• _INSTRUCTIONS FOR THE TASK_: Count the lines below that contain the word "strings". Give only the number.

• _Records excerpted from a collection_:
· · ·
(* ===== verification/Store.v ===== *)
(** * The category store

    The controller talks to MongoDB through the Mongoose model [Category]
    ([models/category.model.js], which is not among the sources).  This
    file models the document, the calls the controller makes as events
    ([DbOp]) and a reference store for them: a list of documents in
    insertion order with a counter that issues identifiers.

    The specification says the store enforces a unique slug and also that
    an update can silently create a duplicate; the collection therefore
    carries the schema option [unique_slug], and theorems say which of
    the two they need.

    Values other than strings are rejected by the casts ([castString],
    [castUpdate]); [undefined] in an update leaves the field as it is. *)

From S2P Require Import Prelude JsValue Effects ObjectId.

#[local] Open Scope N_scope.

(** ** Documents and calls *)

Record Category : Type := mkCategory {
  _id : ObjectId;
  name : string;
  slug : string;
}.

#[export] Instance Category_eq_dec : EqDecision Category.
Proof. solve_decision. Defined.

(** The calls of the controller on the model, with the type of what
    they resolve to. *)
Inductive DbOp : Type → Type :=
| FindOne (slug : JsValue) : DbOp (option Category)
| NewCategory (name slug : JsValue) : DbOp Category
| Save (c : Category) : DbOp unit
| FindById (id : JsValue) : DbOp (option Category)
| FindByIdAndUpdate (id name slug : JsValue) : DbOp (option Category)
| FindByIdAndDelete (id : JsValue) : DbOp (option Category)
| FindSortByName : DbOp (list Category).

(** ** The reference collection *)

Record Collection : Type := mkCollection {
  docs : list Category;
  next_id : N;
  unique_slug : bool;
}.

Definition empty_collection (unique : bool) : Collection :=
  {| docs := []; next_id := 0; unique_slug := unique |}.

Definition has_id (i : ObjectId) (c : Category) : bool := bool_decide (_id c = i).
Definition has_slug (s : string) (c : Category) : bool := bool_decide (slug c = s).

Definition ids (s : Collection) : list ObjectId := _id <$> docs s.
Definition slugs (s : Collection) : list string := slug <$> docs s.

(** The order of [sort({ name: 1 })]: byte-wise comparison of names. *)
Definition name_le (c d : Category) : Prop := String.le (name c) (name d).

#[export] Instance name_le_dec : RelDecision name_le.
Proof. intros c d. unfold name_le. apply _. Defined.

(** The casts of the schema: a field of type [String]. *)
Definition castString (path : string) (v : JsValue) : Completion string :=
  match v with
  | JStr s => Normal s
  | _ => Abrupt (CastError "string" path)
  end.

(** A field of an update: [undefined] is dropped from the update. *)
Definition castUpdate (path : string) (v : JsValue) : Completion (option string) :=
  match v with
  | JUndefined => Normal None
  | JStr s => Normal (Some s)
  | _ => Abrupt (CastError "string" path)
  end.

Definition DuplicateKey (index : string) : JsError :=
  {| err_name := "MongoServerError";
     message := "E11000 duplicate key error collection: categories index: " +:+ index;
     statusCode := None |}.

Definition ValidationFailed (path : string) : JsError :=
  {| err_name := "ValidationError";
     message := "Category validation failed: " +:+ path +:+ ": Path `" +:+ path
                +:+ "` is required.";
     statusCode := None |}.

Definition set_fields (n s : option string) (c : Category) : Category :=
  {| _id := _id c; name := default (name c) n; slug := default (slug c) s |}.

(** [Category.findOne({ slug })] *)
Definition findOne (sl : JsValue) (s : Collection) : Completion (option Category) * Collection :=
  (sv ← castString "slug" sl; mret (find (has_slug sv) (docs s)), s).

(** [new Category({ name, slug })]: the constructor takes the next
    identifier. *)
Definition newCategory (n sl : JsValue) (s : Collection) : Completion Category * Collection :=
  match castString "name" n, castString "slug" sl with
  | Normal nv, Normal sv =>
      (Normal {| _id := next_id s `mod` oid_bound; name := nv; slug := sv |},
       {| docs := docs s; next_id := next_id s + 1; unique_slug := unique_slug s |})
  | Abrupt e, _ | _, Abrupt e => (Abrupt e, s)
  end.

(** [category.save()]: required paths, then the unique indexes. *)
Definition save (c : Category) (s : Collection) : Completion unit * Collection :=
  if decide (name c = "") then (Abrupt (ValidationFailed "name"), s)
  else if decide (slug c = "") then (Abrupt (ValidationFailed "slug"), s)
  else if decide (_id c ∈ ids s) then (Abrupt (DuplicateKey "_id_"), s)
  else if unique_slug s && bool_decide (slug c ∈ slugs s)
       then (Abrupt (DuplicateKey "slug_1"), s)
  else (Normal (),
        {| docs := docs s ++ [c]; next_id := next_id s; unique_slug := unique_slug s |}).

(** [Category.findById(id)] *)
Definition findById (id : JsValue) (s : Collection) : Completion (option Category) * Collection :=
  (oi ← castObjectId id; mret (i ← oi; find (has_id i) (docs s)), s).

(** [Category.findByIdAndUpdate(id, { name, slug }, { new: true })]:
    no validators run; the unique index, where there is one, rejects a
    slug another document holds. *)
Definition findByIdAndUpdate (id n sl : JsValue) (s : Collection)
    : Completion (option Category) * Collection :=
  match castObjectId id, castUpdate "name" n, castUpdate "slug" sl with
  | Normal oi, Normal nv, Normal sv =>
      match oi ≫= λ i, find (has_id i) (docs s) with
      | None => (Normal None, s)
      | Some c =>
          let c' := set_fields nv sv c in
          if unique_slug s
             && bool_decide (slug c' ∈ slug <$> remove_first (has_id (_id c)) (docs s))
          then (Abrupt (DuplicateKey "slug_1"), s)
          else (Normal (Some c'),
                {| docs := update_first (has_id (_id c)) (set_fields nv sv) (docs s);
                   next_id := next_id s; unique_slug := unique_slug s |})
      end
  | Abrupt e, _, _ | _, Abrupt e, _ | _, _, Abrupt e => (Abrupt e, s)
  end.
(* ===== verification/Http.v ===== *)
(** * Requests, responses and the world of a handler

    What Express hands to a handler and what a handler can do with it.
    The request carries the parsed JSON body and the route parameters.
    The response object records the status code set by [res.status] and
    what [res.json] put on the wire; a second [res.json] throws, as
    Node refuses to set headers twice.  [next(err)] runs the error
    middleware of the application, which answers with the status code of
    the error; that middleware and [handleError] are not among the
    sources and follow the specification (section 4.3).

    [handle] interprets every event of a handler in a [World]: the store,
    the response, the errors handed to [next] and the console. *)

From S2P Require Import Prelude JsValue Effects ObjectId Store.

(** ** Request *)

Inductive Method : Type := GET | HEAD | POST | PUT | DELETE | PATCH | OPTIONS.

#[export] Instance Method_eq_dec : EqDecision Method.
Proof. solve_decision. Defined.

Record Request : Type := mkRequest {
  body : JsValue;
  params : list (string * string);
}.

#[export] Instance Request_eq_dec : EqDecision Request.
Proof. solve_decision. Defined.

Fixpoint params_lookup (k : string) (ps : list (string * string)) : option string :=
  match ps with
  | [] => None
  | (k', v) :: ps' => if String.eqb k k' then Some v else params_lookup k ps'
  end.

(** [req.params.k]: a string, or [undefined] when the route has no such
    parameter. *)
Definition param (k : string) (req : Request) : JsValue :=
  from_option JStr JUndefined (params_lookup k (params req)).

Arguments param : simpl never.

(** ** Response *)

Record Response : Type := mkResponse {
  status_code : nat;
  sent : option (nat * JsValue);
}.

Definition fresh_response : Response := {| status_code := 200; sent := None |}.

Inductive ResOp : Type → Type :=
| Status (code : nat) : ResOp unit
| Json (body : JsValue) : ResOp unit.

Definition HeadersSent : JsError :=
  {| err_name := "Error";
     message := "Cannot set headers after they are sent to the client";
     statusCode := None |}.

(** [res.status(code)] sets the code; [res.json(body)] sends it with the
    body, once. *)
Definition res_exec : Interp ResOp Response := λ R op,
  match op in ResOp R return Response → Completion R * Response with
  | Status code => λ r, (Normal (), {| status_code := code; sent := sent r |})
  | Json b => λ r,
      match sent r with
      | Some _ => (Abrupt HeadersSent, r)
      | None => (Normal (), {| status_code := status_code r;
                               sent := Some (status_code r, b) |})
      end
  end.

(** ** Errors *)

(** [handleError(statusCode, message)] of [helpers/handleError.js]. *)
Definition handleError (code : nat) (msg : string) : JsError :=
  {| err_name := "Error"; message := msg; statusCode := Some code |}.

(** The error translator: the status code of the error, or 500, and its
    message in the body. *)
Definition errorMiddleware (err : JsError) : Prog ResOp unit :=
  let code := match statusCode err with Some (S n) => S n | _ => 500 end in
  let msg := if decide (message err = "") then "Internal server error." else message err in
  trigger (Status code);;
  trigger (Json (JObj [("success", JBool false);
                       ("statusCode", JNum (Z.of_nat code));
                       ("message", JStr msg)])).

Arguments errorMiddleware : simpl never.

(** ** Events of a handler and the world they act on *)

Inductive HandlerE : Type → Type :=
| Db {R} (op : DbOp R) : HandlerE R
| Res {R} (op : ResOp R) : HandlerE R
| Next (err : JsError) : HandlerE unit
| ConsoleError (label : string) (err : JsError) : HandlerE unit.

Definition Handler : Type → Type := Prog HandlerE.

Definition db {R} (op : DbOp R) : Handler R := trigger (Db op).
Definition res_status (code : nat) : Handler unit := trigger (Res (Status code)).
Definition res_json (b : JsValue) : Handler unit := trigger (Res (Json b)).
Definition next (err : JsError) : Handler unit := trigger (Next err).
Definition console_error (label : string) (err : JsError) : Handler unit :=
  trigger (ConsoleError label err).

Record World (S : Type) : Type := mkWorld {
  store : S;
  res : Response;
  next_calls : list JsError;
  console : list (string * JsError);
}.
Arguments mkWorld {S} _ _ _ _.
Arguments store {S} _.
Arguments res {S} _.
Arguments next_calls {S} _.
Arguments console {S} _.

(** The world a request meets: the store as it is, a fresh response. *)
Definition world_of {S} (s : S) : World S :=
  {| store := s; res := fresh_response; next_calls := []; console := [] |}.

(** What the client receives. *)
Definition wire {S} (w : World S) : option (nat * JsValue) := sent (res w).

Section handle.
Context {S : Type} (dbi : Interp DbOp S).

Definition handle : Interp HandlerE (World S) := λ R ev,
  match ev in HandlerE R return World S → Completion R * World S with
  | Db op => λ w,
      let '(r, s') := dbi _ op (store w) in
      (r, {| store := s'; res := res w; next_calls := next_calls w; console := console w |})
  | Res op => λ w,
      let '(r, rs') := res_exec _ op (res w) in
      (r, {| store := store w; res := rs'; next_calls := next_calls w; console := console w |})
  | Next err => λ w,
      (Normal (), {| store := store w;
                     res := (run res_exec (errorMiddleware err) (res w)).2;
                     next_calls := next_calls w ++ [err];
                     console := console w |})
  | ConsoleError label err => λ w,
      (Normal (), {| store := store w; res := res w; next_calls := next_calls w;
                     console := console w ++ [(label, err)] |})
  end.

(** A request served from store [s]: the completion of the handler and
    the world it leaves. *)
Definition serve {A} (h : Handler A) (s : S) : Completion A * World S :=
  run handle h (world_of s).

End handle.

(** Every call on the store the handler can make, whatever the calls
    before it answered, satisfies [ok]. *)
Fixpoint db_only (ok : ∀ R, DbOp R → bool) {A} (h : Handler A) : Prop :=
  match h with
  | Vis ev k =>
      match ev with Db op => ok _ op | _ => true end = true ∧ ∀ r, db_only ok (k r)
  | _ => True
  end.

(** ** Lemmas *)

Lemma res_exec_sent_mono {R} (op : ResOp R) r :
  is_Some (sent r) → sent (res_exec R op r).2 = sent r.
Proof. intros [x Hx]. destruct op; simpl; by rewrite ?Hx. Qed.

Lemma errorMiddleware_sent err r :
  sent (run res_exec (errorMiddleware err) r).2 =
  match sent r with
  | Some x => Some x
  | None =>
      Some (match statusCode err with Some (S n) => S n | _ => 500 end,
            JObj [("success", JBool false);
                  ("statusCode", JNum (Z.of_nat
                     match statusCode err with Some (S n) => S n | _ => 500 end));
                  ("message", JStr (if decide (message err = "")
                                    then "Internal server error." else message err))])
  end.
Proof. unfold errorMiddleware. simpl. by destruct (sent r). Qed.

Lemma errorMiddleware_is_Some err r :
  is_Some (sent (run res_exec (errorMiddleware err) r).2).
Proof. rewrite errorMiddleware_sent. destruct (sent r); eauto. Qed.

Section handle_lemmas.
Context {S : Type} (dbi : Interp DbOp S).

(** Once a response is on the wire, no event changes it. *)
Lemma handle_wire_mono {R} (ev : HandlerE R) (w : World S) :
  is_Some (wire w) → wire (handle dbi R ev w).2 = wire w.
Proof.
  unfold wire. intros Hw. destruct ev as [R op|R op|err|l err]; [| | |done].
  - simpl. by destruct (dbi _ op (store w)).
  - simpl. destruct (res_exec _ op (res w)) as [r rs'] eqn:E. simpl.
    by rewrite <- (res_exec_sent_mono op (res w)), E.
  - change (sent (run res_exec (errorMiddleware err) (res w)).2 = sent (res w)).
    rewrite errorMiddleware_sent. by destruct Hw as [x ->].
Qed.

Lemma run_wire_mono {A} (h : Handler A) (w : World S) :
  is_Some (wire w) → wire (run (handle dbi) h w).2 = wire w.
Proof.
  revert w. induction h as [a|e|R ev k IH]; intros w Hw; simpl; [done..|].
  destruct (handle dbi R ev w) as [r w'] eqn:E.
  assert (wire w' = wire w) as Hw' by (by rewrite <- (handle_wire_mono ev w), E).
  rewrite IH; [done|]. by rewrite Hw'.
Qed.

(** A property of the store that the permitted calls preserve holds
    after a handler that makes only permitted calls. *)
Lemma run_db_only (P : S → Prop) ok {A} (h : Handler A) (w : World S) :
  (∀ R (op : DbOp R) s, ok R op = true → P s → P (dbi R op s).2) →
  db_only ok h → P (store w) → P (store (run (handle dbi) h w).2).
Proof.
  intros Hop. revert w. induction h as [a|e|R ev k IH]; intros w Hh Hw; simpl; [done..|].
  destruct Hh as [Hev Hk]. destruct (handle dbi R ev w) as [r w'] eqn:E.
  apply IH; [done|]. replace w' with (handle dbi R ev w).2 by (by rewrite E).
  destruct ev as [R op|R op|err|l err]; simpl; [|by destruct (res_exec _ op (res w))|done..].
  specialize (Hop _ op (store w) Hev Hw). by destruct (dbi _ op (store w)).
Qed.

Lemma db_only_any {A} (h : Handler A) : db_only (λ _ _, true) h.
Proof. induction h as [a|e|R ev k IH]; simpl; [done..|]. split; [by destruct ev|done]. Qed.

(** A property of the store that every call preserves holds after every
    handler. *)
Lemma run_store_invariant (P : S → Prop) {A} (h : Handler A) (w : World S) :
  (∀ R (op : DbOp R) s, P s → P (dbi R op s).2) →
  P (store w) → P (store (run (handle dbi) h w).2).
Proof. intros Hop. apply (run_db_only P (λ _ _, true)); [auto|apply db_only_any]. Qed.

Lemma serve_db_only (P : S → Prop) ok {A} (h : Handler A) (s : S) :
  (∀ R (op : DbOp R) s, ok R op = true → P s → P (dbi R op s).2) →
  db_only ok h → P s → P (store (serve dbi h s).2).
Proof. intros Hop Hh Hs. unfold serve. by apply (run_db_only P ok). Qed.

Lemma serve_store_invariant (P : S → Prop) {A} (h : Handler A) (s : S) :
  (∀ R (op : DbOp R) s, P s → P (dbi R op s).2) →
  P s → P (store (serve dbi h s).2).
Proof. intros Hop Hs. unfold serve. by apply run_store_invariant. Qed.

End handle_lemmas.

#[export] Hint Rewrite errorMiddleware_sent : prog_rw.
Definition component (user : JsValue) (f : Form) (categories : JsValue)
    : Completion Rendered :=
  v ← guard user;
  match v with
  | Redirect to => Normal (Navigated to)
  | Manage =>
      '(none_found, items) ← render_list categories;
      Normal (Managed {| shown_heading := "Manage Categories";
                         shown_fields := render_field f <$> fields;
                         shown_button := "Add Category" |}
                none_found items)
  end.

(** The component on the state of a page. *)
Definition component_of (p : Page) : Completion Rendered :=
  component (session_json (session p)) (form p) (categories p).



(** The user types [value] into [field]; when the name changed, the
    effect runs on the new values. *)
Definition type_in (slugify : string → string) (field value : string) (f : Form)
    : Client unit :=
  form_setValue field value;;
  if String.eqb field "name" && negb (String.eqb value (form_watch "name" f))
  then slug_effect slugify
         {| form_values := set_value field value (form_values f);
            form_defaults := form_defaults f; form_errors := form_errors f |}
  else mret ().

(** The request [onSubmit] sends. *)
Definition add_init (values : JsValue) : FetchInit :=
  {| fetch_method := POST;
     fetch_headers := [("Content-Type", "application/json")];
     fetch_credentials := None;
     fetch_body := values |}.

(** A form with the two values. *)
Definition form_of (n sl : string) : Form :=
  {| form_values := [("name", n); ("slug", sl)]; form_defaults := defaultValues;
     form_errors := [] |}.

(** A browser on the category page with the two values in the form,
    in front of a network that answers every request with [r]. *)
Definition page_with (n sl : string) : Browser unit :=
  {| page := {| session := {| isLoggedIn := true;
                              session_user := JObj [("role", JStr "admin")] |};
                location := "/admin/categories"; toasts := [];
                form := form_of n sl; categories := JArr [] |};
     network := () |}.

Definition answering (r : Completion FetchResponse) : Network unit := λ _ _ n, (r, n).

(** A stand-in for [slugify] in the examples: spaces become hyphens. *)
Fixpoint hyphenate (s : string) : string :=
  match s with
  | EmptyString => EmptyString
  | String a s' => String (if Ascii.eqb a " " then "-"%char else a) (hyphenate s')
  end.

(** ** Theorems *)

(** The guard lets the page render exactly when the session is
    logged in and its user has the role [admin]. *)
Theorem guard_manage s :
  guard (session_json s) = Normal Manage ↔
  isLoggedIn s = true ∧ js_get "role" (session_user s) = Normal (JStr "admin").
Proof.
  unfold guard, session_json. rewrite !js_get_obj. cbn. rewrite truthy_JBool.
  destruct (isLoggedIn s); cbn; [|by intuition].
  destruct (js_get "role" (session_user s)) as [role|] eqn:E; cbn; [|by intuition].
  destruct role; cbn; try (by intuition). case_bool_decide; cbn; intuition congruence.
Qed.
(** ** The theorems at concrete forms *)



Lemma refresh_failure_persists_example :
  form_labels (F := category_form)
    (answers_once created_response (TypeError "Failed to fetch")) (λ _, true) []
    [Submit; Response 0; Response 0] (tab_of (fresh_page "Travel" "travel"))
  = [Send; Wait; Settle false]
  ∧ toasts (page (browser
      (form_run (F := category_form)
         (answers_once created_response (TypeError "Failed to fetch")) (λ _, true) []
         [Submit; Response 0; Response 0] (tab_of (fresh_page "Travel" "travel")))))
    = [("success", JStr "Category added successfully.");
       ("error", JStr "Failed to fetch")].
Proof.
  destruct (refresh_failure_persists
              (answers_once created_response (TypeError "Failed to fetch")) (λ _, true) []
              (fresh_page "Travel" "travel") "Travel" "travel" eq_refl
              ltac:(simpl; lia) ltac:(simpl; lia)
              created_response (JObj [("message", JStr "Category added successfully.")])
              (JStr "Category added successfully.") true true (TypeError "Failed to fetch")
              eq_refl eq_refl eq_refl eq_refl eq_refl) as (_ & Hl & Hr).
  split; [exact Hl|]. by rewrite Hr.
Defined.

(** C14: on the login page, whatever the user types and submits, in
    whatever order submissions and responses interleave and whatever
    the network answers, a session that was that of an admin or of
    nobody stays so: the page stores no user the guard of the category
    page would send away. *)
Theorem login_page_admits_admins {N} (net : Network N) is_email env evs (b : Browser N) :
  Forall (login_event is_email env) evs →
  admin_or_nobody (session (page b)) →
  admin_or_nobody (session (page (browser (page_run net evs (tab_of b))))).
Proof.
  intros Hevs Hb.
  apply (page_run_invariant net (@admits) (λ b', admin_or_nobody (session (page b'))));
    try done.
  - intros R ev b'. apply admits_keeps.
  - by eapply login_event_admits.
Qed.

Lemma login_page_admits_admins_example :
  admin_or_nobody (session (page (browser (page_run
    (AdminLogin.answering (Normal (AdminLogin.login_response "admin")))
    [Start (λ p, AdminLogin.submit (λ _, true) [] (form p));
     Start (λ _, form_setValue "password" "other");
     Start (λ p, AdminLogin.submit (λ _, true) [] (form p));
     Arrive 2; Arrive 0]
    (tab_of (AdminLogin.typed_login "asha@example.com" "secret")))))).
Proof.
  apply (login_page_admits_admins _ (λ _, true) []); [repeat constructor|done].
Defined.
(** * nomad.config.models: the behavioural core of the configuration schema

    A shallow embedding of the few pieces of [nomad/config/models.py] that
    compute something: [OptionsBase.filter], the [Options.filtered_*]
    queries, [NomadSettings.customize] and the pre-validator
    [WidgetScatterPlot.backwards_compatibility].  Python values are modelled
    as the code uses them: [Optional[List[str]]] as [option (list string)],
    a [dict] as an insertion-ordered association list, a raised exception
    as the [Raise] branch of [result]. *)

From Stdlib Require Import String Ascii ZArith Lia.
From stdpp Require Import base option list strings gmap pretty.

Set Warnings "-register-all".

(** ** Python results: a value or a raised exception *)

Inductive exn : Type :=
  | AttributeError
  | TypeError
  | KeyError
  | ValueError
  | AssertionError (msg : string).

Inductive result (A : Type) : Type :=
  | Ok (a : A)
  | Raise (e : exn).

Arguments Ok {A} a.
Arguments Raise {A} e.

#[global] Instance result_bind : MBind result := λ A B k r,
  match r with
  | Ok a => k a
  | Raise e => Raise e
  end.

#[global] Instance result_fmap : FMap result := λ A B f r,
  match r with
  | Ok a => Ok (f a)
  | Raise e => Raise e
  end.

(** ** Python containers *)

(** [x in l] for a list of strings. *)
Definition py_in (x : string) (l : list string) : bool := bool_decide (x ∈ l).

(** A [dict] with string keys: the items in insertion order. *)
Definition dict (V : Type) : Type := list (string * V).

Section dict.
Context {V : Type}.

(** [list(d.keys())] *)
Definition dict_keys (d : dict V) : list string := d.*1.

(** [d.get(k)]: [None] stands for an absent key. *)
Fixpoint dict_get (k : string) (d : dict V) : option V :=
  match d with
  | [] => None
  | (k', v) :: d' => if decide (k = k') then Some v else dict_get k d'
  end.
· · ·
• _WRITTEN SOLUTION_: 3